**GOAL OF THE EXERCISE**
Each record must be printed exactly as given.

Collected data entries:
*** Begin section ***
(* ===== verification/VentPlugins.v ===== *)
(** Ventilation plugins (plugin/compile/Mbus_Vent_*.c), one Module each. *)

From S2P Require Import Prelude CMem Crc Device PluginApi.

Module DTouch.

Definition SWITCH : nat := 0.
Definition SPEED : nat := 1.
Definition MODE : nat := 2.
Definition MAX_IDX : nat := 3.
Definition READ_CODE : Z := 3.
Definition WRITE_CODE : Z := 6.

Definition build : build_t unit := fun devId regAddr groupAddr pvMbusNode pObj =>
  match pvMbusNode with
  | None => mret None
  | Some pVent =>
  if negb (pSwitch pVent) || negb (pSpeed pVent) then mret None else
  _ <-? calloc_Msg;
  pBuf <-? calloc_pBuf 8;
  pBuf ← lift (
    pBuf <-! st8 pBuf 0 devId;
    match pObj with
    | None =>
        pBuf <-! st8 pBuf 1 READ_CODE;
        pBuf <-! st8 pBuf 3 1;
        pBuf <-! st8 pBuf 5 0x1f;
        seal_crc pBuf 8
    | Some pObj =>
        pBuf <-! st8 pBuf 1 WRITE_CODE;
        pBuf <-! (
          if dpid pObj =? 39 then
            pBuf <-! st8 pBuf 3 1;
            if dp_bool pObj then st8 pBuf 5 1 else st8 pBuf 5 0
          else if dpid pObj =? 28 then
            pBuf <-! st8 pBuf 3 3;
            if dp_enum pObj =? 0 then st8 pBuf 5 1
            else if dp_enum pObj =? 1 then st8 pBuf 5 3
            else Done pBuf
          else if dpid pObj =? 101 then
            pBuf <-! st8 pBuf 3 2;
            if dp_enum pObj =? 0 then st8 pBuf 5 1
            else if dp_enum pObj =? 1 then st8 pBuf 5 3
            else Done pBuf
          else Done pBuf);
        seal_crc pBuf 8
    end);
  mret (Some (a_msg pBuf 8))
  end.

#[export] Instance build_ok : BuildOk (fun _ => True) (fun _ _ _ _ => True)
  (mbus_frame [8%nat] [READ_CODE; WRITE_CODE]) build.
Proof.
  intros devId regAddr groupAddr node pObj e Hd Hr Hg _ _. unfold build.
  frame_auto.
Qed.

Definition parse : parse_t unit := fun devId regAddr pvMbusNode pBuf len =>
  match pBuf with
  | None => mret None
  | Some pBuf =>
  if len <? 8 then mret None else
  match pvMbusNode with
  | None => undef
  | Some pVent =>
  if negb (pSwitch pVent) || negb (pSpeed pVent) then mret None else
  pos <-? lift (find2 pBuf len (u16 (devId * 256 + READ_CODE)) 14
                              (u16 (devId * 256 + WRITE_CODE)) 14);
  c ← lift (rd8 pBuf (pos + 1));
  if negb (c =? READ_CODE) then mret None else
  ob <-? NewMbusObjs (MAX_IDX + 1);
  ob ← lift (
    ob <-! null_obj ob MAX_IDX;
    ob <-! upd_obj ob SWITCH (set_localPoint 39);
    ob <-! upd_obj ob SPEED (set_localPoint 28);
    ob <-! upd_obj ob MODE (set_localPoint 101);
    b <-! rd8 pBuf (pos + 4);
    ob <-! (if b =? 1 then upd_obj ob SWITCH (set_value 1)
            else upd_obj ob SWITCH (set_value 0));
    b <-! rd8 pBuf (pos + 6);
    ob <-! (if b =? 1 then upd_obj ob SPEED (set_value 0)
            else if b =? 3 then upd_obj ob SPEED (set_value 1)
            else Done ob);
    b <-! rd8 pBuf (pos + 8);
    if b =? 3 then upd_obj ob MODE (set_value 1)
    else upd_obj ob MODE (set_value 0));
  mret (Some ob)
  end end.

#[export] Instance parse_ok : ParseOk (fun _ => True) 0 (fun _ _ node _ _ => node <> None) parse.
Proof.
  intros devId regAddr node buf len e Hd Hr Hb Hl Hlen Hn _. unfold parse.
  parse_auto.
Qed.

End DTouch.

Module ERDH.

Definition SWITCH : nat := 0.
Definition SPEED : nat := 1.
Definition MODE : nat := 2.
Definition MAX_IDX : nat := 3.
Definition READ_CODE : Z := 0x10.
Definition WRITE_CODE : Z := 0x11.

(** [static MbusObj_t MbusObj[MAX_IDX];] *)
Definition MbusObj : list MbusObj_t := replicate MAX_IDX MbusObj0.
Definition inv (s : list MbusObj_t) : Prop := length s = MAX_IDX.

Definition build : build_t (list MbusObj_t) := fun devId regAddr groupAddr pvMbusNode pObj =>
  match pvMbusNode with
  | None => mret None
  | Some pVent =>
  if negb (pSwitch pVent) || negb (pSpeed pVent) then mret None else
  _ <-? calloc_Msg;
  match pObj with
  | None =>
      pBuf <-? calloc_pBuf 8;
      pBuf ← lift (
        pBuf <-! st8 pBuf 0 devId;
        pBuf <-! st8 pBuf 1 READ_CODE;
        seal_crc pBuf 8);
      mret (Some (a_msg pBuf 8))
  | Some pObj =>
      pBuf <-? calloc_pBuf 12;
      pBuf ← lift (
        pBuf <-! st8 pBuf 0 devId;
        pBuf <-! st8 pBuf 1 WRITE_CODE;
        pBuf <-! st16be pBuf 4 0x4;
        pBuf <-! (
          if dpid pObj =? 8 then
            pBuf <-! st8 pBuf 6 2; st8 pBuf 8 (dp_value pObj)
          else if dpid pObj =? 22 then
            pBuf <-! st8 pBuf 6 4; st8 pBuf 7 (if dp_bool pObj then 4 else 0)
          else if dpid pObj =? 28 then
            pBuf <-! st8 pBuf 6 8; st8 pBuf 7 (if negb (dp_value pObj =? 0) then 8 else 0)
          else if dpid pObj =? 39 then
            pBuf <-! st8 pBuf 6 5; st8 pBuf 7 (if dp_bool pObj then 5 else 0)
          else if dpid pObj =? 101 then
            pBuf <-! st8 pBuf 6 0x10;
            if dp_enum pObj =? 0 then st8 pBuf 7 0
            else if dp_enum pObj =? 1 then st8 pBuf 7 0x10
            else Done pBuf
          else Done pBuf);
        seal_crc pBuf 12);
      mret (Some (a_msg pBuf 12))
  end
  end.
*** End section ***
**RESULT OF THE TASK**
(* ===== verification/VentPlugins.v ===== *)
(** Ventilation plugins (plugin/compile/Mbus_Vent_*.c), one Module each. *)

From S2P Require Import Prelude CMem Crc Device PluginApi.

Module DTouch.

Definition SWITCH : nat := 0.
Definition SPEED : nat := 1.
Definition MODE : nat := 2.
Definition MAX_IDX : nat := 3.
Definition READ_CODE : Z := 3.
Definition WRITE_CODE : Z := 6.

Definition build : build_t unit := fun devId regAddr groupAddr pvMbusNode pObj =>
  match pvMbusNode with
  | None => mret None
  | Some pVent =>
  if negb (pSwitch pVent) || negb (pSpeed pVent) then mret None else
  _ <-? calloc_Msg;
  pBuf <-? calloc_pBuf 8;
  pBuf ← lift (
    pBuf <-! st8 pBuf 0 devId;
    match pObj with
    | None =>
        pBuf <-! st8 pBuf 1 READ_CODE;
        pBuf <-! st8 pBuf 3 1;
        pBuf <-! st8 pBuf 5 0x1f;
        seal_crc pBuf 8
    | Some pObj =>
        pBuf <-! st8 pBuf 1 WRITE_CODE;
        pBuf <-! (
          if dpid pObj =? 39 then
            pBuf <-! st8 pBuf 3 1;
            if dp_bool pObj then st8 pBuf 5 1 else st8 pBuf 5 0
          else if dpid pObj =? 28 then
            pBuf <-! st8 pBuf 3 3;
            if dp_enum pObj =? 0 then st8 pBuf 5 1
            else if dp_enum pObj =? 1 then st8 pBuf 5 3
            else Done pBuf
          else if dpid pObj =? 101 then
            pBuf <-! st8 pBuf 3 2;
            if dp_enum pObj =? 0 then st8 pBuf 5 1
            else if dp_enum pObj =? 1 then st8 pBuf 5 3
            else Done pBuf
          else Done pBuf);
        seal_crc pBuf 8
    end);
  mret (Some (a_msg pBuf 8))
  end.

#[export] Instance build_ok : BuildOk (fun _ => True) (fun _ _ _ _ => True)
  (mbus_frame [8%nat] [READ_CODE; WRITE_CODE]) build.
Proof.
  intros devId regAddr groupAddr node pObj e Hd Hr Hg _ _. unfold build.
  frame_auto.
Qed.

Definition parse : parse_t unit := fun devId regAddr pvMbusNode pBuf len =>
  match pBuf with
  | None => mret None
  | Some pBuf =>
  if len <? 8 then mret None else
  match pvMbusNode with
  | None => undef
  | Some pVent =>
  if negb (pSwitch pVent) || negb (pSpeed pVent) then mret None else
  pos <-? lift (find2 pBuf len (u16 (devId * 256 + READ_CODE)) 14
                              (u16 (devId * 256 + WRITE_CODE)) 14);
  c ← lift (rd8 pBuf (pos + 1));
  if negb (c =? READ_CODE) then mret None else
  ob <-? NewMbusObjs (MAX_IDX + 1);
  ob ← lift (
    ob <-! null_obj ob MAX_IDX;
    ob <-! upd_obj ob SWITCH (set_localPoint 39);
    ob <-! upd_obj ob SPEED (set_localPoint 28);
    ob <-! upd_obj ob MODE (set_localPoint 101);
    b <-! rd8 pBuf (pos + 4);
    ob <-! (if b =? 1 then upd_obj ob SWITCH (set_value 1)
            else upd_obj ob SWITCH (set_value 0));
    b <-! rd8 pBuf (pos + 6);
    ob <-! (if b =? 1 then upd_obj ob SPEED (set_value 0)
            else if b =? 3 then upd_obj ob SPEED (set_value 1)
            else Done ob);
    b <-! rd8 pBuf (pos + 8);
    if b =? 3 then upd_obj ob MODE (set_value 1)
    else upd_obj ob MODE (set_value 0));
  mret (Some ob)
  end end.

#[export] Instance parse_ok : ParseOk (fun _ => True) 0 (fun _ _ node _ _ => node <> None) parse.
Proof.
  intros devId regAddr node buf len e Hd Hr Hb Hl Hlen Hn _. unfold parse.
  parse_auto.
Qed.

End DTouch.

Module ERDH.

Definition SWITCH : nat := 0.
Definition SPEED : nat := 1.
Definition MODE : nat := 2.
Definition MAX_IDX : nat := 3.
Definition READ_CODE : Z := 0x10.
Definition WRITE_CODE : Z := 0x11.

(** [static MbusObj_t MbusObj[MAX_IDX];] *)
Definition MbusObj : list MbusObj_t := replicate MAX_IDX MbusObj0.
Definition inv (s : list MbusObj_t) : Prop := length s = MAX_IDX.

Definition build : build_t (list MbusObj_t) := fun devId regAddr groupAddr pvMbusNode pObj =>
  match pvMbusNode with
  | None => mret None
  | Some pVent =>
  if negb (pSwitch pVent) || negb (pSpeed pVent) then mret None else
  _ <-? calloc_Msg;
  match pObj with
  | None =>
      pBuf <-? calloc_pBuf 8;
      pBuf ← lift (
        pBuf <-! st8 pBuf 0 devId;
        pBuf <-! st8 pBuf 1 READ_CODE;
        seal_crc pBuf 8);
      mret (Some (a_msg pBuf 8))
  | Some pObj =>
      pBuf <-? calloc_pBuf 12;
      pBuf ← lift (
        pBuf <-! st8 pBuf 0 devId;
        pBuf <-! st8 pBuf 1 WRITE_CODE;
        pBuf <-! st16be pBuf 4 0x4;
        pBuf <-! (
          if dpid pObj =? 8 then
            pBuf <-! st8 pBuf 6 2; st8 pBuf 8 (dp_value pObj)
          else if dpid pObj =? 22 then
            pBuf <-! st8 pBuf 6 4; st8 pBuf 7 (if dp_bool pObj then 4 else 0)
          else if dpid pObj =? 28 then
            pBuf <-! st8 pBuf 6 8; st8 pBuf 7 (if negb (dp_value pObj =? 0) then 8 else 0)
          else if dpid pObj =? 39 then
            pBuf <-! st8 pBuf 6 5; st8 pBuf 7 (if dp_bool pObj then 5 else 0)
          else if dpid pObj =? 101 then
            pBuf <-! st8 pBuf 6 0x10;
            if dp_enum pObj =? 0 then st8 pBuf 7 0
            else if dp_enum pObj =? 1 then st8 pBuf 7 0x10
            else Done pBuf
          else Done pBuf);
        seal_crc pBuf 12);
      mret (Some (a_msg pBuf 12))
  end
  end.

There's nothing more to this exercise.